Begin with the first line of the entries below. Copy each line exactly, stopping after the one that contains "Local Notation Threaded".

####

(* ===== verification/WorkerExample.v ===== *)
(** * The worker's lifecycle, exercised

    A worker of three slots on the machine of [ReplayExample]: a VM is created,
    and a VM is forked into two children. *)

From Stdlib Require Import String.
From S2P Require Import Prelude SlotState SlotManager SlotInvariants Status Lapic DevCtx Devices Bus Dirty Config Kvm Boundary RuntimeTable Runtime Inputs Worker WorkerOk SnapshotExample ReplayExample.
Import SnapExample ReplayExample.
Local Open Scope string_scope.
Local Open Scope list_scope.
Local Open Scope Z_scope.

(** The machine beside its pause flag, on a thread of id 77. *)
Local Notation Threaded := (Mach * bool)%type.
#[export] Instance Threaded_pause : PauseFlag Threaded := {
  pause_load s := (s.2, s);
  pause_store b s := (s.1, b) }.
#[export] Instance Threaded_host : ThreadHost Threaded := {
  thread_spawn s := (Ok tt, s);
  current_tid _ := 77;
  install_kick_handler s := (Ok tt, s);
  pin_current_thread _ s := (Ok tt, s);
  set_current_thread_fifo s := (Err 1, s);
  InstRetired_open s := (Ok tt, s);
  route_overflow_to_thread _ s := (Ok tt, s) }.

Local Notation Rt := (@SlotRuntime no_channel unit unit unit Threaded).
Local Notation Books := (World Rt unit).
Definition worker_rt (icount : Z) (base : option bytes) : Rt :=
  mkRuntime (base_slot, false) [] LocalApic_default tt None example_live_config
    (mkDrain (mkDirtyRing 0 0) (DirtyPageSet_new 0) tt) [] false base (mkPosition icount icount icount 0 0) 0 [] [] 0 Parked.
Definition worker_token (n : nat) : bytes := [Z.of_nat n].

(** ** Aligned worlds *)

Definition idle_manager (n : nat) (core_ids : list Z) (ttl : option Z) : SlotManager :=
  mkSlotManager (replicate n SlotEntry_empty) core_ids ttl 0.
Definition idle_world (n : nat) (core_ids : list Z) (ttl : option Z) : Books :=
  mkWorld (idle_manager n core_ids ttl) (replicate n None) [] tt.

Lemma children_idle n i : children (replicate n SlotEntry_empty) i = 0.
Proof. induction n as [|n IH]; [done|]. cbn. by rewrite IH. Qed.

(** A worker that starts. *)
Lemma idle_aligned n core_ids ttl : Z.of_nat n <= u32_max -> aligned [] (idle_world n core_ids ttl).
Proof.
  intros Hn. split; cbn.
  - split; [by rewrite length_replicate|]. intros i e [-> _]%lookup_replicate.
    split; [by split|]. intros _. by rewrite children_idle.
  - by intros i e [-> _]%lookup_replicate.
  - by rewrite !length_replicate.
  - intros i e o [-> _]%lookup_replicate [-> _]%lookup_replicate. split; [by left|done].
  - by intros i e _ Hi%not_elem_of_nil.
  - by intros i e rt _ [? _]%lookup_replicate.
Qed.

(** ** Creating a VM *)

Definition idle : Books := idle_world 3 [2; 3; 4] (Some 1000).
Definition creates : option (outcome Status Lease * Books) :=
  install_allocated_runtime worker_token "CreateVm" 10 20 (fun _ => mret (worker_rt 0 (Some [9]))) idle.

Lemma granted_1000 m now : ttl_ms m = Some 1000 -> now < 1000 -> lease_granted m now.
Proof. intros Hm Hn ttl Ht. simplify_eq. split; [lia|]. unfold u64_max. lia. Qed.

Lemma install_is_transactional_witness : exists l w', creates = Some (Ok l, w') /\
  exists e, slots (w_manager w') = <[slot_id l := e]> (slots (w_manager idle)) /\ state e = Paused /\ holds e l 20 /\ aligned [] w'.
Proof.
  destruct (took_value creates) as (l & w' & E); [vm_compute; reflexivity|]. exists l, w'. split; [exact E|].
  destruct (install_is_transactional worker_token [] "CreateVm" 10 20 (fun _ => mret (worker_rt 0 (Some [9]))) idle (Ok l) w')
    as (rt & actor & e & _ & _ & _ & _ & Hs & Hp & Hh & _ & Ha);
    [apply idle_aligned; vm_compute; discriminate|apply granted_1000; [reflexivity|lia]..|lia|exact E|].
  exists e. exact (conj Hs (conj Hp (conj Hh Ha))).
Defined.

(** ** Forking it *)

Definition parent_entry : SlotEntry := mkSlotEntry Paused (Some ([7], Some 1020)) 0 None false 5 (Some [9]).
Definition parent_lease : Lease := mkLease 1 [7].
Definition one_vm : Books :=
  mkWorld (mkSlotManager (<[1%nat := parent_entry]> (slots (w_manager idle))) [2; 3; 4] (Some 1000) 1)
    (<[1%nat := Some (worker_rt 5 (Some [9]))]> (w_table idle)) [] tt.
Lemma one_vm_aligned : aligned [] one_vm.
Proof.
  apply (aligned_publish worker_token [] idle one_vm 1 parent_entry (worker_rt 5 (Some [9]))); try reflexivity.
  - apply idle_aligned. vm_compute. discriminate.
  - by split_and!.
Qed.

(** Children that start where the parent is. *)
Definition copies (ls : list Lease) : prog (RuntimeTable Rt * unit) Status (list Rt) := mret ((fun _ => worker_rt 5 (Some [9])) <$> ls).
Definition forks : option (outcome Status (list Lease) * Books) :=
  install_forked_runtimes worker_token parent_lease 2 30 40 copies one_vm.

Lemma fork_is_transactional_witness : exists ls w', forks = Some (Ok ls, w') /\ length ls = 2%nat /\ aligned [] w' /\
  forall l, l ∈ ls -> exists e rt, slots (w_manager w') !! slot_id l = Some e /\ w_table w' !! slot_id l = Some (Some rt) /\
    parent e = Some 1%nat /\ holds e l 40.
Proof.
  destruct (took_value forks) as (ls & w' & E); [vm_compute; reflexivity|]. exists ls, w'. split; [exact E|].
  destruct (fork_is_transactional worker_token [] parent_lease 2 30 40 copies one_vm (Ok ls) w') as (Hl & Ha & _ & Hc);
    [apply one_vm_aligned| |apply granted_1000; [reflexivity|lia]..|lia|exact E|].
  { intros ls0 t v o t' v' H. injection H as <- <- <-. split_and!; [done..|]. intros rt Hrt. exists rt. split; [exact Hrt|reflexivity]. }
  split_and!; [done..|]. intros l Hin. destruct (Hc l Hin) as (_ & e & rt & He & Hrt & _ & Hp & Hh). exists e, rt. exact (conj He (conj Hrt (conj Hp Hh))).
Defined.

####

[Task solution]:
(* ===== verification/WorkerExample.v ===== *)
(** * The worker's lifecycle, exercised

    A worker of three slots on the machine of [ReplayExample]: a VM is created,
    and a VM is forked into two children. *)

From Stdlib Require Import String.
From S2P Require Import Prelude SlotState SlotManager SlotInvariants Status Lapic DevCtx Devices Bus Dirty Config Kvm Boundary RuntimeTable Runtime Inputs Worker WorkerOk SnapshotExample ReplayExample.
Import SnapExample ReplayExample.
Local Open Scope string_scope.
Local Open Scope list_scope.
Local Open Scope Z_scope.

(** The machine beside its pause flag, on a thread of id 77. *)
Local Notation Threaded := (Mach * bool)%type.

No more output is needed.